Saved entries

- - - - - - -

Lemma py_eq_trans (u v w : Log.jvalue) :
  Log.py_eq u v = true -> Log.py_eq v w = true -> Log.py_eq u w = true.
Proof.
  destruct u, v, w; cbn; try discriminate; auto;
    rewrite ?Bool.eqb_true_iff, ?Z.eqb_eq, ?String.eqb_eq; intros; subst;
    try reflexivity; try congruence;
    repeat match goal with b : bool |- _ => destruct b end; cbn in *; congruence.
Qed.

Lemma items_agree_trans (a b c : Log.dict) :
  Log.items_agree a b = true -> Log.items_agree b c = true ->
  Log.items_agree a c = true.
Proof.
  rewrite !items_agree_true. intros Hab Hbc k v Hin.
  destruct (Hab k v Hin) as (v' & Lb & E).
  destruct (Hbc k v' (lookup_in _ _ _ Lb)) as (v'' & Lc & E').
  exists v''. split; [exact Lc | exact (py_eq_trans _ _ _ E E')].
Qed.



(** X2: the task command, when none of the words USAGE, MESSAGE and SCHEDULER
    is among the arguments (they are compared in upper case), runs the
    first task, in the order now-playing, status, lyric, swear, update,
    one of whose options occurs; the order and the repetitions of the
    arguments do not matter; and the command the scheduler spawns for a
    task, the word task followed by the long option, runs that task. *)
Theorem task_command_dispatch (cmd : string) (toks : list string) :
  Py.upper cmd = "TASK" ->
  existsb Vocab.earlier_command toks = false ->
  (forall t, Main.command_handler [cmd; task_option t] = inr (Main.RunTask (Some t))) /\
  Main.command_handler (cmd :: toks) =
    inr (Main.RunTask (hd_error (filter (Vocab.present toks) Spec.named_tasks))) /\
  (forall toks', (forall x, In x toks <-> In x toks') ->
     Main.command_handler (cmd :: toks') = Main.command_handler (cmd :: toks)).
Proof.
  intros Hcmd Hc.
  assert (Hu : Py.mem "USAGE" toks = false) by (apply (mem_absent _ _ _ Hc); reflexivity).
  assert (Hm : Py.mem "MESSAGE" toks = false) by (apply (mem_absent _ _ _ Hc); reflexivity).
  assert (Hs : Py.mem "SCHEDULER" toks = false) by (apply (mem_absent _ _ _ Hc); reflexivity).
  assert (Branch : forall l,
            Py.mem "USAGE" l = false -> Py.mem "MESSAGE" l = false ->
            Py.mem "SCHEDULER" l = false ->
            Main.command_handler (cmd :: l) = inr (Main.RunTask (Main.single_task l))).
  { intros l Lu Lm Ls. unfold Main.command_handler, Main.single_task. rewrite Hcmd.
    change (Py.mem ?y ("TASK" :: ?l)) with (String.eqb y "TASK" || Py.mem y l).
    rewrite Lu, Lm, Ls. cbn [String.eqb Ascii.eqb Bool.eqb orb]. reflexivity. }
  split; [|split].
  - intros t. rewrite Branch by (destruct t; reflexivity). destruct t; reflexivity.
  - rewrite (Branch toks Hu Hm Hs). f_equal. f_equal.
    unfold Main.single_task, Spec.named_tasks. cbn [filter].
    change (Py.mem "--nowplaying" toks || Py.mem "-n" toks)
      with (Vocab.present toks NowPlayingTask).
    change (Py.mem "--status" toks || Py.mem "-s" toks)
      with (Vocab.present toks StreamStatusTask).
    change (Py.mem "--lyric" toks || Py.mem "-l" toks)
      with (Vocab.present toks CheckLyricsTask).
    change (Py.mem "--swear" toks || Py.mem "-w" toks)
      with (Vocab.present toks SwearLogTask).
    change (Py.mem "--update" toks || Py.mem "-u" toks)
      with (Vocab.present toks UpdateRepoTask).
    destruct (Vocab.present toks NowPlayingTask); [reflexivity|].
    destruct (Vocab.present toks StreamStatusTask); [reflexivity|].
    destruct (Vocab.present toks CheckLyricsTask); [reflexivity|].
    destruct (Vocab.present toks SwearLogTask); [reflexivity|].
    destruct (Vocab.present toks UpdateRepoTask); reflexivity.
  - intros toks' H.
    rewrite (Branch toks Hu Hm Hs).
    rewrite Branch by (rewrite <- (mem_same_elements _ _ _ H); assumption).
    unfold Main.single_task. rewrite !(mem_same_elements _ toks toks' H). reflexivity.
Qed.
(* ===== verification/_CoqProject ===== *)
-Q . S2P
Prelude.v
Common.v
Bitmap.v
Fifo.v
FifoIds.v
IdQueue.v
Ras.v
IssueQueue.v
Rob.v
CheckpointBuffer.v
Rat.v
RatSync.v
Inflight.v
CsrFile.v
Terminal.v
InterruptInterface.v
Bus.v
Regfile.v
PipelineCommon.v
StoreBuffer.v
Packs.v
Isa.v
Decode.v
DecodeType.v
BranchPredictor.v
Execute.v
ExecuteCsr.v
ExecuteLsu.v
ExecuteBru.v
WriteBack.v
ReadReg.v
Rename.v
Commit.v
CommitRetire.v
CommitWalk.v
CommitRecover.v
Issue.v
IssueSelect.v
IssueCycle.v
Fetch.v
Core.v
Flight.v
FlowStages.v
FlowIssue.v
FlowCommit.v
CoreFlow.v
Status.v
StatusSpec.v
SelfTest.v
Trace.v
TraceSpec.v
Text.v
CsrInfo.v
Receive.v
Remote.v
RemoteSpec.v
Lemma repr_pop :
  exists f' b' st', fifo_pop f = Some (fst (q_pop q), f') /\ fifo_repr f' (snd (q_pop q)) b' st'.
Proof.
  unfold fifo_pop, q_pop. rewrite repr_is_empty. destruct repr_bounds as [Hb1 Hb2].
  destruct (q_items q) as [|x items] eqn:Ei; [rewrite bool_decide_true by done; by eauto|].
  rewrite bool_decide_false by done. rewrite (repr_rptr _ _ _ _ R).
  pose proof (repr_slot 0) as Hx. rewrite Nat.add_0_r, Ei in Hx. rewrite Hx by (simpl; lia). cbn.
  pose proof (repr_cap _ _ _ _ R) as Hcap. pose proof (repr_len _ _ _ _ R) as Hlen.
  set (np := length (q_popped q)) in *.
  assert (q_used q = S (np + length items)) as Hu by (unfold q_used; rewrite Ei; simpl; lia).
  destruct (adv_step (q_cap q) b np st) as [Hp Ht]; [lia..|].
  destruct R. fold np in repr_rptr0, repr_rstage0. rewrite <- repr_rptr0, <- repr_size0 in Hp, Ht. rewrite <- repr_rstage0 in Ht.
  rewrite <- repr_rptr0.
  destruct (q_save q && negb (q_stale q)) eqn:Es.
  - eexists _, b, st. split; [reflexivity|]. cbn.
    assert (q_used (mk_queue (q_cap q) (q_popped q ++ [x]) items (q_save q) (q_stale q)) = q_used q) as Hu'.
    { unfold q_used in *. simpl. rewrite length_app. simpl. lia. }
    destruct (size f <=? u32 (rptr f + 1)); (split; rewrite ?Hu'; cbn; rewrite ?length_app; cbn;
      rewrite ?Nat.add_1_r, ?Es; fold np; try done;
      by rewrite repr_ring0, Ei, <- app_assoc).
  - specialize (repr_popped0 eq_refl). subst np. rewrite repr_popped0 in *. cbn [length Nat.add] in *.
    destruct (adv_rebase (q_cap q) b 1 (q_used q) st) as (Hw & Hws & Hb'); [lia..|].
    eexists _, ((b + 1) mod q_cap q)%nat, (adv_stage (q_cap q) b 1 st).
    split; [reflexivity|]. cbn.
    assert (q_used (mk_queue (q_cap q) [] items (q_save q) (q_stale q)) = q_used q - 1)%nat as Hu'.
    { rewrite Hu. unfold q_used. simpl. lia. }
    destruct (ring_pop (buffer f) b (q_used q - 1)) as (y & Hy & Hr); [lia..|].
    replace (S (q_used q - 1)) with (q_used q) in Hr by lia.
    rewrite repr_ring0, Ei in Hr. cbn in Hr. injection Hr as <- Hr.
    destruct (adv_rebase (q_cap q) b 1 1 st) as (Hr1 & Hrs1 & _); [lia..|]. rewrite Nat.sub_diag in *.
    destruct (size f <=? u32 (rptr f + 1));
      (split; rewrite ?Hu'; cbn; rewrite ?repr_popped0, ?Es; cbn; try done;
       [lia|by rewrite <- Hlen, <- Hr|by rewrite Hr1, <- Hp
       |by rewrite Hrs1, <- Ht|by rewrite Hw|by rewrite Hws]).
Qed.

Lemma repr_forget save :
  exists b' st', fifo_repr (fifo_set_pop_status_save f save) (q_forget q save) b' st'.
Proof.
  destruct repr_bounds as [Hb1 Hb2]. destruct R. set (np := length (q_popped q)) in *.
  destruct (adv_rebase (q_cap q) b np (q_used q) st) as (Hw & Hws & Hb'); [lia..|].
  destruct (adv_rebase (q_cap q) b np np st) as (Hr & Hrs & _); [lia..|]. rewrite Nat.sub_diag in *.
  assert (q_used (q_forget q save) = q_used q - np)%nat as Hu by (unfold q_used; simpl; lia).
  exists ((b + np) mod q_cap q)%nat, (adv_stage (q_cap q) b np st).
  split; rewrite ?Hu; cbn; try done; try lia; try congruence.
  apply list_eq. intros i. destruct (decide (i < q_used q - np)%nat) as [Hi|Hi].
  - rewrite ring_lookup by lia. pose proof (repr_slot i) as Hs.
    unfold q_used in *. rewrite <- Hs by lia. unfold adv_ptr.
    rewrite arr_get_lookup, Nat2Z.id by lia. f_equal. rewrite repr_len0.
    rewrite Nat.Div0.add_mod_idemp_l. f_equal. lia.
  - rewrite ring_lookup_ge by lia. symmetry. apply lookup_ge_None_2. unfold q_used in *. lia.
Qed.

Lemma repr_clear : fifo_repr (fifo_flush f) (q_clear q) 0 false.
Proof.
  destruct R. split; cbn; try done; try lia.
  all: try (unfold adv_ptr; rewrite Nat.mod_small by lia; done).
  all: try (destruct (Nat.leb_spec (q_cap q) 0); [lia|done]).
  all: by destruct (q_save q).
Qed.
Lemma window_entries f l b st :
  window f l b st -> fifo_entries f = imap (fun k x => (slot f b k, x)) l.
Proof.
  intros W. unfold fifo_entries. rewrite (window_size_plain W), Nat2Z.id.
  destruct (window_facts W) as (_ & _ & _ & Hlen & _).
  assert (forall n k, (k + n <= length l)%nat ->
    omap (fun j : nat => let id := (rptr f + Z.of_nat j) mod size f in
                         x ← arr_get (buffer f) id; Some (id, x)) (seq k n) =
    imap (fun j x => (slot f b (k + j), x)) (take n (drop k l))) as Hgen.
  { induction n as [|n IH]; intros k Hk; [by rewrite take_0|].
    destruct (lookup_lt_is_Some_2 l k) as [x Hx]; [lia|].
    cbn [seq omap list_omap]. rewrite (slot_mod f l b st k W), (window_get W), Hx by lia. cbn.
    rewrite (drop_S _ _ _ Hx). cbn. rewrite Nat.add_0_r, IH by lia. f_equal.
    apply imap_ext. intros. cbn. by rewrite Nat.add_succ_r. }
  rewrite Hgen by lia. by rewrite drop_0, take_ge by lia.
Qed.

Lemma window_entries_lookup f l b st k :
  window f l b st -> fifo_entries f !! k = (fun x => (slot f b k, x)) <$> (l !! k).
Proof. intros W. by rewrite (window_entries _ _ _ _ W), list_lookup_imap. Qed.

Lemma fifo_entries_length f : fifo_ok f -> Z.of_nat (length (fifo_entries f)) = fifo_get_size_plain f.
Proof.
  intros (l & b & st & W). by rewrite (window_entries _ _ _ _ W), length_imap, (window_size_plain W).
Qed.

Lemma fifo_entries_get f id x :
  fifo_ok f -> (id, x) ∈ fifo_entries f -> arr_get (buffer f) id = Some x.
Proof.
  intros (l & b & st & W) [k Hk]%list_elem_of_lookup. rewrite (window_entries_lookup _ _ _ _ _ W) in Hk.
  destruct (l !! k) as [y|] eqn:E; cbn in Hk; [|done]. simplify_eq.
  rewrite (window_get W); [done|by apply lookup_lt_Some in E].
Qed.

(** Ids are unique. *)
Lemma fifo_entries_nodup f : fifo_ok f -> NoDup (map fst (fifo_entries f)).
Proof.
  intros (l & b & st & W). destruct (window_facts W) as (_ & _ & _ & Hlen & _).
  apply NoDup_alt. intros i j id.
  rewrite !list_lookup_fmap, !(window_entries_lookup _ _ _ _ _ W).
  destruct (l !! i) eqn:Ei, (l !! j) eqn:Ej; cbn; intros; simplify_eq.
  apply lookup_lt_Some in Ei, Ej. by apply (slot_inj W); [lia..|].
Qed.

Lemma fifo_entries_push f x :
  fifo_ok f -> fifo_is_full f = false ->
  exists f', fifo_push f x = Some (true, f') /\ fifo_ok f' /\
    fifo_entries f' = fifo_entries f ++ [(wptr f, x)] /\ size f' = size f.
Proof.
  intros (l & b & st & W) Hfull. destruct (window_facts W) as (_ & Hs & _ & Hlen & _).
  rewrite (window_full W) in Hfull. apply bool_decide_eq_false in Hfull.
  destruct (window_push W x) as (f' & E & W' & Hcap & Hw); [lia|].
  destruct (window_facts W') as (_ & Hs' & _).
  exists f'. split_and!; [done|by do 3 eexists| |by rewrite Hs, Hs', Hcap].
  rewrite (window_entries _ _ _ _ W), (window_entries _ _ _ _ W'), imap_app. cbn.
  rewrite Nat.add_0_r, Hw. unfold slot. by rewrite Hcap.
Qed.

- - - - - - -

(YOUR TASK):
In the entries above, find each line that includes the string "NowPlayingTask" and copy it.

(YOUR SOLUTION):
      with (Vocab.present toks NowPlayingTask).
    destruct (Vocab.present toks NowPlayingTask); [reflexivity|].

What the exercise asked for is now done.